◆ TASK TO CARRY OUT: All lines below containing the string "decimal" are to be copied.

━━━ GIVEN DATA

(** * Measurement error mitigation: calibration matrix and count correction

    A shallow embedding of the numerical core of the notebook
    [content/ch-quantum-hardware/measurement-error-mitigation.ipynb].  Code
    cells are named by their execution count, [In [k]].

    - [In [6]], [In [7]], [In [8]]: the calibration matrix [M] and the count
      vectors (Python nested lists handed to NumPy), [np.dot],
      [scipy.linalg.inv] and the direct-inverse correction
      [np.dot(la.inv(M), Cnoisy)];
    - [In [13]], [In [15]], [In [17]]: the library calls
      [CompleteMeasFitter] (the calibration-matrix builder) and
      [meas_filter.apply] (the least-squares correction), whose code is not
      in the repository and which are modelled from the specification;
    - all code cells: the global names each statement reads and binds.

    NumPy's float64 numbers are idealised as exact rationals ([Qc], the
    canonical rationals, so that equality is Leibniz equality): the decimal
    literal [0.9808] is the rational 9808/10000.  Cell [In [6]] is also
    evaluated in binary64 arithmetic.  Python exceptions are the constructors
    of [exn]; a call that may raise returns a [result]. *)

From Stdlib Require Import ZArith QArith Qcanon Qround Qabs Qcabs Lqa Lia Floats.
From Stdlib Require Import List Bool Ascii String Permutation.
Import ListNotations.

Set Warnings "-register-all,-inexact-float".

(** ** Exceptions and results *)

Inductive exn : Type :=
| ValueError              (* numpy: shapes not aligned; scipy: expected square matrix *)
| LinAlgError             (* scipy.linalg.inv: singular matrix *)
| NameError (name : string)
| InvalidInput.           (* the calibration-matrix builder's contract *)

Inductive result (A : Type) : Type :=
| Ok (a : A)
| Raise (e : exn).

Arguments Ok {A} a.
Arguments Raise {A} e.

Definition bind {A B : Type} (r : result A) (k : A -> result B) : result B :=
  match r with
  | Ok a => k a
  | Raise e => Raise e
  end.

Notation "x <- r ;; k" := (bind r (fun x => k))
  (at level 61, r at next level, right associativity).

(** ** Numbers *)

Open Scope Qc_scope.

(* [Qcabs] comes with a bracket notation that would capture one-element
   lists. *)
Disable Notation "[ q ]" : Qc_scope.

(** A decimal literal with four digits after the point, [dec4 9808] for
    [0.9808]. *)
Definition dec4 (z : Z) : Qc := Q2Qc (z # 10000).

(** A Python [int] used as a float. *)
Definition Z2Qc (z : Z) : Qc := Q2Qc (inject_Z z).

Definition Qc_leb (x y : Qc) : bool := if Qclt_le_dec y x then false else true.
Definition Qc_ltb (x y : Qc) : bool := if Qclt_le_dec x y then true else false.

(** Python's [round] and [np.round]: to the nearest integer, a tie to the
    even neighbour. *)
Definition round_half_even (x : Qc) : Z :=
  let f := Qfloor x in
  let r := x - Z2Qc f in
  if Qc_ltb r (Q2Qc (1 # 2)) then f
  else if Qc_ltb (Q2Qc (1 # 2)) r then (f + 1)%Z
  else if Z.even f then f else (f + 1)%Z.

(** ** Vectors and matrices

    A matrix is a list of rows, as the nested list literal of the notebook. *)

Abbreviation vec := (list Qc) (only parsing).
Abbreviation matrix := (list (list Qc)) (only parsing).

Definition zeros (n : nat) : vec := repeat 0 n.

(** The [i]-th standard basis vector of length [n]. *)
Definition unit_vec (n i : nat) : vec :=
  map (fun j => if Nat.eqb j i then 1 else 0) (seq 0 n).
(** * Minesweeper knowledge engine: a shallow embedding of [minesweeper.py]

    The Python classes [Sentence] and [MinesweeperAI] are embedded as
    records over stdpp finite sets, their methods as functions on these
    records: a method that mutates [self] returns the new record; the
    two move queries are programs that read [self] statement by
    statement and return their result paired with the engine they leave
    behind.

    - A Python [set] of cells is a [gset cell]; a [for] over a set goes
      through [elements], whose order stands for Python's arbitrary one.
    - [count] is a Python integer, hence [Z]; nothing keeps it within
      [0 .. len(cells)].
    - [knowledge] is a Python list, hence a [list]; the sentences in it
      are only reached through the list, so updating a sentence in place
      is updating the list element.
    - The [while changes] loop of [update_knowledge_base] is a function
      with fuel, shown to return with the fuel it is given.
    - [random.choice] takes the generator's draw as an argument.

    - The class [Minesweeper] keeps its field as a list of rows; its
      constructor takes the draws of [random.randrange] as an argument,
      one pair per iteration of its placement loop. Its [print] method
      is not embedded. *)

From Stdlib Require Import ZArith List Lia.
From stdpp Require Import base decidable numbers option list sets fin_sets gmap.
(** *** The four tables of [_init_database]

    Columns as in the [CREATE TABLE] statements (the [created_at] audit
    column, filled by SQLite and never read, is left out); the [INTEGER]
    flags keep their integer values. *)
Record eye_session := mk_eye_session {
  es_id : Z;
  es_user_id : string;
  es_session_start : datetime;
  es_session_end : option datetime;
  es_total_blinks : Z;
  es_blinks_per_minute : Q;
  es_eye_strain_level : string;
  es_synced : Z
}.

Record system_metric := mk_system_metric {
  sm_id : Z;
  sm_user_id : string;
  sm_timestamp : datetime;
  sm_cpu_percent : Q;
  sm_memory_percent : Q;
  sm_memory_used_mb : Q;
  sm_disk_usage_percent : Q;
  sm_network_available : Z;
  sm_battery_percent : option Q;
  sm_power_connected : Z;
  sm_synced : Z
}.

Record blink_event := mk_blink_event {
  be_id : Z;
  be_user_id : string;
  be_session_id : option Z;
  be_timestamp : datetime;
  be_synced : Z
}.

Record sync_log_row := mk_sync_log_row {
  sl_id : Z;
  sl_sync_time : datetime;
  sl_records_synced : Z;
  sl_success : Z;
  sl_error_message : option string
}.

Record database := mk_database {
  eye_sessions : list eye_session;
  system_metrics : list system_metric;
  blink_events : list blink_event;
  sync_log : list sync_log_row
}.

Definition empty : database := mk_database [] [] [] [].

(** [INTEGER PRIMARY KEY AUTOINCREMENT]: one more than the largest id in
    use (no statement of the module deletes a row). *)
Definition next_id {A} (id : A -> Z) (rows : list A) : Z :=
  1 + fold_right Z.max 0 (map id rows).

(** [SELECT COUNT( * ) FROM t WHERE synced = 0] *)
Definition count_where {A} (p : A -> bool) (rows : list A) : Z :=
  Z.of_nat (List.length (filter p rows)).

(** *** The manager *)
Record t := mk {
  db : database;
  is_syncing : bool;
  last_sync_time : option datetime;
  pending_sync_count : Z
}.

Inductive signal :=
| data_saved (eye_data : EyeTracker.data) (system_data : SystemMonitor.metrics)
             (timestamp : datetime)
| sync_completed (success : bool)
| sync_status_changed (status : string).
Definition attr (name : string) (n : node) : option string :=
  match n with
  | Elem _ a _ => get_attr name a
  | Text _ => None
  end.

(** [n.string]: the single string below [n], if [n] has exactly one child
    at every level down to a string. *)
Fixpoint node_string (n : node) : option string :=
  match n with
  | Text s => Some s
  | Elem _ _ [k] => node_string k
  | Elem _ _ _ => None
  end.

(** The strings below [n] in document order.  Comments and the contents
    of [script] and [style] elements, which [get_text] leaves out, are
    not part of the model. *)
Definition all_strings (n : node) : list string :=
  flat_map (fun d => match d with Text s => [s] | Elem _ _ _ => [] end)
           (descendants n).

(** [n.get_text(sep, strip=strip)]: with [strip], every string is stripped
    and the empty ones are dropped before joining. *)
Definition get_text (sep : string) (strip : bool) (n : node) : string :=
  let strs := all_strings n in
  let strs := if strip
              then filter (fun s => negb (Str.is_empty s)) (map Str.strip strs)
              else strs in
  Str.join sep strs.

(** Position of the first element of [l] satisfying [p]. *)
Fixpoint find_index {A} (p : A -> bool) (l : list A) : option nat :=
  match l with
  | [] => None
  | x :: rest => if p x then Some O else option_map S (find_index p rest)
  end.

(** Position of the first element satisfying [p] strictly after position [i]. *)
Definition find_index_after {A} (i : nat) (p : A -> bool) (l : list A) : option nat :=
  option_map (fun j => (S i + j)%nat) (find_index p (skipn (S i) l)).

End Dom.

Import Dom.

(* ================================================================= *)
(** ** Records *)

(** A Python value stored in a result row. *)
Inductive value : Type :=
| VFloat (q : Q)
| VStr (s : string).

(** A result row is a [dict] with string keys, in insertion order. *)
Definition dict := list (string * value).

Fixpoint dict_get (k : string) (d : dict) : option value :=
  match d with
  | [] => None
  | (k', v) :: rest => if String.eqb k' k then Some v else dict_get k rest
  end.

Definition dict_keys (d : dict) : list string := map fst d.

(* ================================================================= *)
(** ** [tfa_scraper.py]: the pure part *)

Definition BASE : string := "https://www.tabroom.com".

━━━━━━

◆ OUTPUT OF THE TASK:
    canonical rationals, so that equality is Leibniz equality): the decimal
(** A decimal literal with four digits after the point, [dec4 9808] for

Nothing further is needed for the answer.